Scattano foto del giovane che ha aspettato la fine del mondo nel suo seminterrato per nove anni.

I media olandesi hanno pubblicato le prime foto di un ragazzo di 25 anni che, insieme alla sua famiglia, ha trascorso nove anni in un seminterrato in attesa della fine del mondo. Secondo la polizia locale, negli ultimi nove anni, Jan Zon van Dorsten ha vissuto in una casa a Runnerwold, a 90 chilometri a nord di Amsterdam, [...]
Secondo la polizia locale, negli ultimi nove anni, Jan Zon van Dorsten ha vissuto in una casa a Ruinerwold, a 90 km a nord di Amsterdam, fino a quando non è apparso in un bar domenica, ha ordinato cinque birre e ha detto che non poteva tornare a casa.
Presto il proprietario del bar è stato convocato dalla polizia che è andato nella zona remota dove la sua casa era situata.
Hanno trovato le quattro sorelle di Jan, tra i 18 e i 25 anni, suo padre e un altro maschio nel seminterrato. La famiglia è stata mandata in un luogo sicuro, mentre l'austriaco Joseph B, 58, è stato preso in custodia, secondo il Daily Mail.

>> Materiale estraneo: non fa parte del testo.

(** C2. For all own ids and all pairs of lists, the candidates computed by
    [get_mutual_friends] are exactly the elements of the target list that
    are not in the own list and differ from the own id, in the order of the
    target list; so no candidate is the own id or a member of the own list,
    whatever duplicates and overlaps the lists have.  When both fetches
    succeed this list is what [get_mutual_friends] returns. *)
Theorem C2_candidates_are_the_filtered_target_list
    (self_list target_list : list string) :
  potential_friends self_id self_list target_list
    = select_spec self_id self_list target_list
  ∧ potential_friends self_id self_list target_list `sublist_of` target_list
  ∧ (∀ id, id ∈ potential_friends self_id self_list target_list ->
           id ≠ self_id ∧ id ∉ self_list)
  ∧ (∀ target w w1 w2 e1 e2,
       get_friend_list api_key network fault_str self_id w
         = ((true, JStr <$> self_list, e1), w1) ->
       get_friend_list api_key network fault_str target w1
         = ((true, JStr <$> target_list, e2), w2) ->
       get_mutual_friends api_key self_id network fault_str target w
         = (inr (true, JStr <$> select_spec self_id self_list target_list, ""),
            w2)).
Proof.
  split_and!.
  - apply potential_friends_select.
  - apply sublist_filter.
  - intros id Hid. apply elem_of_potential_friends in Hid. tauto.
  - intros * H1 H2. rewrite <- potential_friends_select.
    eapply get_mutual_friends_success; eassumption.
Qed.

End Selection.

(** C2 at work: [me] asks for the friends of [ann]. *)
Lemma C2_witness :
  fst (get_mutual_friends "KEY" Demo.me Demo.steam Demo.describe Demo.ann Demo.world0)
  = inr (true, JStr <$> select_spec Demo.me [Demo.ann] [Demo.me; Demo.bob], "").
Proof.
  pose proof (C2_candidates_are_the_filtered_target_list "KEY" Demo.me
                Demo.steam Demo.describe [Demo.ann] [Demo.me; Demo.bob])
    as (_ & _ & _ & H).
  erewrite (H Demo.ann Demo.world0); [reflexivity| |];
    vm_compute; reflexivity.
Defined.

Section EmptySelection.

Variables (api_key self_id : string).
Variable network : World -> Request -> Q * (pyexn + Response).
Variable fault_str : fault -> string.






End EmptySelection.



(** ** Validation *)

Section Validation.

Variable api_key : string.
Variable network : World -> Request -> Q * (pyexn + Response).
Variable fault_str : fault -> string.

Local Abbreviation validate := (validate_steam_id api_key network fault_str).
Local Abbreviation lookup_of s w :=
  (network (after_admission w) (summaries_request api_key (PyStr.strip s))).

Lemma format_valid_checks s :
  format_valid s ->
  PyStr.is_empty (PyStr.strip s) = false
  ∧ PyStr.isdigit (PyStr.strip s) = true
  ∧ (String.length (PyStr.strip s) =? 17)%nat = true.
Proof.
  intros [Hd Hl]. split_and!; [|done|by apply Nat.eqb_eq].
  unfold PyStr.isdigit in Hd. apply andb_prop in Hd as [Hd _].
  by apply negb_true_iff in Hd.
Qed.

(** Symbolic execution of [validate_steam_id] up to the answer of the
    network. *)
Ltac enter_lookup Hfmt Hnet :=
  apply format_valid_checks in Hfmt as (? & ? & ?);
  unfold validate_steam_id;
  repeat match goal with H : _ = _ :> bool |- _ => rewrite H; clear H end;
  simpl;
  unfold try_except, bind_exn, lift, bind, requests_get;
  rewrite rate_limit_check_eq; simpl;
  unfold summaries_request in Hnet; rewrite Hnet; simpl.

Lemma validate_raises s w elapsed e :
  format_valid s -> lookup_of s w = (elapsed, inl e) ->
  fst (validate s w) =
    match e with
    | Timeout _ => returned_by (NetworkError TimedOut)
    | RequestException detail => returned_by (NetworkError (TransportFailure detail))
    | Exception msg => (false, "Validation error: " +:+ msg)
    end.
Proof. intros Hfmt Hnet. enter_lookup Hfmt Hnet. by destruct e. Qed.

Lemma validate_403 s w elapsed r :
  format_valid s -> lookup_of s w = (elapsed, inr r) ->
  status_code r = 403 ->
  fst (validate s w) = returned_by AuthError.
Proof. intros Hfmt Hnet Hs. enter_lookup Hfmt Hnet. by rewrite Hs. Qed.

Lemma validate_429 s w elapsed r :
  format_valid s -> lookup_of s w = (elapsed, inr r) ->
  status_code r = 429 ->
  fst (validate s w) = returned_by RateLimited.
Proof. intros Hfmt Hnet Hs. enter_lookup Hfmt Hnet. by rewrite Hs. Qed.

Lemma validate_other_status s w elapsed r :
  format_valid s -> lookup_of s w = (elapsed, inr r) ->
  status_code r ≠ 403 -> status_code r ≠ 429 -> status_code r ≠ 200 ->
  fst (validate s w)
  = returned_by (UnexpectedResponse (StatusCode (status_code r))).
Proof.
  intros Hfmt Hnet H1 H2 H3. enter_lookup Hfmt Hnet.
  apply Z.eqb_neq in H1, H2, H3. by rewrite H1, H2, H3.
Qed.

(** What is left of [validate_steam_id] once a 200 response has a parsed
    body. *)
Lemma validate_200 s w elapsed r data :
  format_valid s -> lookup_of s w = (elapsed, inr r) ->
  status_code r = 200 -> json_body r = inr data ->
  fst (validate s w) =
    match has_nested data "response" "players" with
    | inl f => (false, "Validation error: " +:+ fault_str f)
    | inr false => returned_by (UnexpectedResponse MalformedBody)
    | inr true =>
        match get_nested data "response" "players" with
        | inl f => (false, "Validation error: " +:+ fault_str f)
        | inr players =>
            match py_len players with
            | inl f => (false, "Validation error: " +:+ fault_str f)
            | inr n => if (0 <? n)%nat then returned_by Valid
                       else returned_by NotFound
            end
        end
    end.
Proof.
  intros Hfmt Hnet Hs Hj. enter_lookup Hfmt Hnet. rewrite Hs. simpl.
  unfold response_json, ret. rewrite Hj. simpl.
  destruct (has_nested _ _ _) as [f|[]]; simpl; try done.
  destruct (get_nested _ _ _) as [f|players]; simpl; try done.
  destruct (py_len players) as [f|n]; simpl; try done.
  by destruct (0 <? n)%nat.
Qed.

(** A value that can be reached by [data[outer][inner]] passes the
    membership test. *)
Lemma get_nested_has_nested data outer inner v :
  get_nested data outer inner = inr v ->
  has_nested data outer inner = inr true.
Proof.
  unfold get_nested, has_nested.
  destruct data as [| | | | |fields]; simpl; try done.
  destruct (lookup_field outer fields) as [sub|] eqn:Hsub; [|done].
  rewrite bool_decide_eq_true_2 by eauto.
  destruct sub as [| | | | |fields']; simpl; try done.
  destruct (lookup_field inner fields') eqn:Hin; [|done].
  intros _. by rewrite bool_decide_eq_true_2 by eauto.
Qed.

(** The world [validate_steam_id] leaves after a lookup: the limiter has
    run, the request is logged, the call has taken its time. *)
Lemma validate_world s w elapsed outcome :
  format_valid s -> lookup_of s w = (elapsed, outcome) ->
  snd (validate s w) =
    {| clock := (clock (after_admission w) + elapsed)%Q;
       request_times := request_times (after_admission w);
       sent := sent w ++ [summaries_request api_key (PyStr.strip s)];
       slept := slept (after_admission w) |}.
Proof.
  intros Hfmt Hnet. rewrite <- rate_limit_check_sent.
  enter_lookup Hfmt Hnet.
  destruct outcome as [e|r]; simpl; [by destruct e|].
  destruct (status_code r =? 403); [done|].
  destruct (status_code r =? 429); [done|].
  destruct (status_code r =? 200); [|done]. simpl.
  unfold response_json, ret.
  destruct (json_body r) as [e|data]; simpl; [by destruct e|].
  destruct (has_nested _ _ _) as [f|[]]; simpl; try done.
  destruct (get_nested _ _ _) as [f|players]; simpl; try done.
  destruct (py_len players) as [f|n]; simpl; try done.
  by destruct (0 <? n)%nat.
Qed.
(** * Wekruit user-retention analysis: the survival-analysis script

    A shallow embedding of [code/01_survival_analysis.py].  The script is a
    single pipeline: it simulates a table of users, right-censors the
    simulated churn times at the end of the study, estimates survival curves
    (Kaplan-Meier), compares subgroups (log-rank), fits a Cox regression and
    prints a report.

    Conventions of the embedding.
    - Python floats are idealised as exact rationals ([Q]); equality of
      computed values is [Qeq] ([==]).  The only transcendental function of
      the script, [np.exp] in the hazard-ratio section, is taken over [R].
    - NumPy's generator is not re-implemented: the variates the script draws
      are an explicit input ([draw]), so every statement holds for whatever
      the seeded generator produces.
    - A library call that may fail or warn returns a [lib_result]. *)

From Stdlib Require Import Reals Lra.
From Stdlib Require Import QArith Qminmax Qround ZArith List String Ascii Bool.
From Stdlib Require Import Lia Lqa DecimalString.
Import ListNotations.

Local Open Scope Z_scope.
Local Open Scope Q_scope.

(** ** 0. Conversions of the data-frame library *)

Module Pandas.

(** A float cast to [int64]: the fraction is cut off, towards zero. *)
Definition truncate (x : Q) : Z := Z.quot (Qnum x) (Zpos (Qden x)).

(** [np.rint]: the nearest integer, ties to the even one. *)
Definition rint (x : Q) : Z :=
  let f := Qfloor x in
  match Qcompare (x - inject_Z f) (1 # 2) with
  | Lt => f
  | Gt => (f + 1)%Z
  | Eq => if Z.even f then f else (f + 1)%Z
  end.

(** [np.round(x, decimals)]. *)
Definition np_round (x : Q) (decimals : nat) : Q :=
  inject_Z (rint (x * inject_Z (10 ^ Z.of_nat decimals)))
  / inject_Z (10 ^ Z.of_nat decimals).

Definition ns_per_day : Z := (86400 * 10 ^ 9)%Z.

(** [pd.to_timedelta(x, unit='D')] of a float, in whole nanoseconds: the
    whole days and the fraction of a day are converted separately, the
    fraction being rounded to 13 decimals (one fewer than the digits of the
    number of nanoseconds in a day) and its nanoseconds cut to an integer. *)
Definition to_timedelta_days (x : Q) : Z :=
  let base := truncate x in
  let frac := np_round (x - inject_Z base) 13 in
  (base * ns_per_day + truncate (frac * inject_Z ns_per_day))%Z.

End Pandas.

(** ** 1. Simulated user-retention data (script lines 31-62) *)

Module Generator.

Inductive user_type := job_seeker | interviewer | recruiter.
Inductive subscription_tier := free | premium.

(** The variates drawn for one user.  NumPy draws them column by column
    ([randint], two [choice]s, [poisson], [normal], then the exponential
    sampler); a [draw] is one row of those columns.  [std_exponential] is the
    unit-scale variate that [np.random.exponential] multiplies by its [scale]
    argument. *)
Record draw := mkDraw {
  signup_offset : Z;
  drawn_user_type : user_type;
  drawn_tier : subscription_tier;
  drawn_interviews : Z;
  drawn_score : Q;
  std_exponential : Q
}.

(** One row of [users_retention] with all the columns the script adds.
    [signup_date] is in days since 2025-09-01; [last_active_date], a
    timestamp of nanosecond resolution, is in nanoseconds since then. *)
Record user := mkUser {
  user_id : Z;
  signup_date : Z;
  utype : user_type;
  tier : subscription_tier;
  num_interviews : Z;
  avg_score : Q;
  baseline_hazard : Q;
  time_to_churn : Q;
  churned : Z;
  time_observed : Q;
  last_active_date : Z
}.

Definition n_users : nat := 1500%nat.
Definition study_end : Q := 120.

Definition is_premium (t : subscription_tier) : bool :=
  match t with premium => true | free => false end.

(** [users_retention['baseline_hazard'] = 0.015] *)
Definition initial_hazard : Q := 0.015.

(** [users_retention.loc[tier == 'premium', 'baseline_hazard'] *= 0.43] *)
Definition adjust_subscription (t : subscription_tier) (h : Q) : Q :=
  if is_premium t then h * 0.43 else h.

(** [users_retention.loc[num_interviews >= 5, 'baseline_hazard'] *= 0.32] *)
Definition adjust_activity (k : Z) (h : Q) : Q :=
  if (5 <=? k)%Z then h * 0.32 else h.

Definition hazard_of (t : subscription_tier) (k : Z) : Q :=
  adjust_activity k (adjust_subscription t initial_hazard).

(** [np.random.exponential(scale)]: the unit-scale variate times [scale]. *)
Definition np_random_exponential (scale e : Q) : Q := scale * e.

(** The argument the script passes to the sampler: [1 / baseline_hazard]. *)
Definition exponential_scale (h : Q) : Q := 1 / h.

(** [(time_to_churn <= study_end).astype(int)] *)
Definition churn_indicator (t : Q) : Z :=
  if Qle_bool t study_end then 1%Z else 0%Z.

(** [np.minimum(a, b)]: [a] where [a < b], else [b]. *)
Definition np_minimum (a b : Q) : Q :=
  if Qle_bool b a then b else a.

Definition simulate_user (id : Z) (d : draw) : user :=
  let h := hazard_of (drawn_tier d) (drawn_interviews d) in
  let t := np_random_exponential (exponential_scale h) (std_exponential d) in
  let obs := np_minimum t study_end in
  {| user_id := id;
     signup_date := signup_offset d;
     utype := drawn_user_type d;
     tier := drawn_tier d;
     num_interviews := drawn_interviews d;
     avg_score := drawn_score d;
     baseline_hazard := h;
     time_to_churn := t;
     churned := churn_indicator t;
     time_observed := obs;
     last_active_date :=
       (signup_offset d * Pandas.ns_per_day
        + Pandas.to_timedelta_days obs)%Z |}.

(** Rows are numbered [range(1, n + 1)]. *)
Fixpoint number_from (id : Z) (ds : list draw) : list user :=
  match ds with
  | [] => []
  | d :: ds' => simulate_user id d :: number_from (id + 1) ds'
  end.

Definition generate (ds : list draw) : list user := number_from 1 ds.

(** The four values a hazard can take. *)
Definition hazard_values : list Q :=
  [0.015; 0.015 * 0.43; 0.015 * 0.32; 0.015 * 0.43 * 0.32].

End Generator.

(** ** 2. Kaplan-Meier estimation (script lines 79-142) *)

Module KaplanMeier.

(** An observation: a duration and whether the event (churn) was observed. *)
Definition observation : Type := (Q * bool)%type.

Definition duration (o : observation) : Q := fst o.
Definition event_observed (o : observation) : bool := snd o.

Gli investigatori hanno ammesso che non hanno ancora risposte alle domande chiave che circondano il caso, come è se i membri della famiglia soggiornassero nel seminterrato contro la loro volontà e che cosa esattamente era il loro rapporto con Joseph B.
Il mistero è aggiunto dal fatto che Jan, il figlio maggiore, ha avuto accesso ai social network ed è attivo su Facebook dal giugno di quest'anno. Il suo profilo mostra regolari post fino al 2010, quando ha annunciato che si era trasferito a Ruinerwold, il villaggio dove si trova la sua casa.
Poi non ha scritto nulla fino a giugno di quest'anno, quando ha improvvisamente riattivato e ha scritto che stava lavorando come direttore di un negozio online a Creconat, situato a Meppel, un villaggio di circa sei miglia [6 km] da Ruinerwold.

Sabato, ha postato tre foto di monumenti intorno a Ruinerwold, che sono stati portati nelle tenebre. Gli investigatori credono che li abbia registrati mentre era diretto al bar.
I media locali hanno descritto Joseph B. come un “marangoz” e “man per tutte le opere che avevano il suo laboratorio a Meppel. Hanno annunciato che è nato a Vienna e che è venuto in Olanda nel 2010, lo stesso anno che la sua famiglia è stato confinato al seminterrato. Queste informazioni non sono state confermate dalle autorità austriache.
Il Ministero degli Affari Esteri austriaco ha annunciato che Joseph B. non aveva chiesto il contatto con l'ambasciata e aveva rifiutato il loro aiuto.

Un uomo di nome Tonne, che aveva un operaio vicino a Giuseppe, disse al portale olandese AD che Giuseppe era un carpentiere molto esperto.
“Ha fatto il suo lavoro in modo brillante
Alida dieci Più, il proprietario della casa dove Giuseppe rimase, ha detto che ha sempre pagato l'affitto in tempo e non ha mai visto segni che altre persone oltre a lui vivevano in casa.
I suoi vicini hanno detto a RTV Drente che Giuseppe aveva accostato e che non aveva permesso ai visitatori di entrare in casa. La casa si trovava a circa 180 metri dalla strada più vicina e a 90 metri dalla proprietà vicina.
Secondo la radio olandese, l'uomo, insieme ai suoi sei figli, dai 16 ai 25 anni, viveva in isolamento nel seminterrato di una fattoria a Ruinerwold, dove aspettavano la fine del mondo.
Il proprietario di un club vicino ha detto ai media locali che ha informato la polizia Lunedi dopo essere stato contattato da un giovane confuso, dicendogli che non era stato fuori per nove anni.
Ha detto che se n'era andato e aveva bisogno di aiuto.
Quali condizioni o condizioni hanno vissuto sono sconosciuti. Anche la posizione della madre dei bambini è sconosciuta. Avevano un grande giardino di verdure e capre, grazie al quale sono sopravvissuti per anni.